Fluconazole and platelet microbicidal protein inhibit Candida adherence to platelets in vitro.

Adherence to vascular endothelium is considered an essential step in the pathogenesis of hematogenously disseminated candidiasis. Platelets have been shown to promote Candida adherence to vascular endothelium in vitro. In contrast, recent studies indicate that platelets may also play a role in the primary host defense against endovascular infection by secretion of alpha granule-derived platelet microbicidal protein (PMP), which possesses both bactericidal and fungicidal activities as well as antiadherence properties. We examined the influences of PMP and the antifungal agent fluconazole on the adherence of Candida albicans to rabbit platelets, as measured by quantitative flow cytometry. In the absence of PMP and fluconazole, adherence of C. albicans to platelets was rapid (complete within 1 min), saturable, and reversible. Following 2 h of exposure to fluconazole at 10x the MIC, platelet binding of C. albicans was substantially reduced (mean reduction, 32.1%; P = 0.08).

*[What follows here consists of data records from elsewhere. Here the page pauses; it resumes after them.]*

Lemma StorageNetCharge_covers_every_project_once_witness :
  psum (map (fun z => Storage.StorageNetCharge Example.m Example.s z 1%Z)
            (LOAD_ZONES Example.m))
  = psum (map (ChargeStorage Example.s)
              (filter (fun gt => Z.eqb (snd gt) 1%Z)
                      (Storage.STORAGE_GEN_TPS Example.m))).
Proof.
  apply (StorageNetCharge_covers_every_project_once Example.m Example.s 1%Z).
  - simpl. repeat constructor; simpl; intuition discriminate.
  - simpl. repeat constructor; simpl; intuition discriminate.
  - intros g [<- | []]. simpl. auto.
Defined.

(** ** The registry of balance terms *)

Lemma component_sum_Permutation (ns : LoadZones.namespace)
      (l l' : list string) (z : zone) (t : timepoint) :
  Permutation l l' ->
  forall v, LoadZones.component_sum ns l z t = Done v ->
            LoadZones.component_sum ns l' z t = Done v.
Proof.
  induction 1 as [| x l l' Hp IH | x y l | l l1 l2 H1 IH1 H2 IH2]; intros v Hv.
  - exact Hv.
  - simpl in *. unfold LoadZones.getattr in *.
    destruct (ns x) as [f |]; simpl in *; [| discriminate].
    destruct (LoadZones.component_sum ns l z t) as [s0 | e] eqn:E; simpl in *;
      [| discriminate].
    rewrite (IH s0 eq_refl). simpl. exact Hv.
  - simpl in *. unfold LoadZones.getattr in *.
    destruct (ns x) as [fx |]; simpl in *;
      destruct (ns y) as [fy |]; simpl in *; try discriminate.
    destruct (LoadZones.component_sum ns l z t) as [s0 | e]; simpl in *;
      [| discriminate].
    inversion Hv; subst v. f_equal. lra.
  - auto.
Qed.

Similarly, exposure of C. albicans to PMP (range, 0.5 to 5 micrograms/ml) for 2 h (but not 30 min) significantly reduced candidal adherence to platelets 43.1 to 62.1%; (reduction range, P < 0.05). Moreover, exposure of C. albicans to PMP (5 micrograms/ml for 30 min) and then fluconazole (10x the MIC for 2 h) further decreased candidal adherence to platelets in comparison with the adherence after exposure to either agent alone (mean reduction, 57.2%; P = 0.02 and 0.05, respectively). These data demonstrate that PMP and fluconazole individually reduce the ability of C. albicans to bind to platelets in vitro and that the antiadherence activities of fluconazole are augmented by PMP.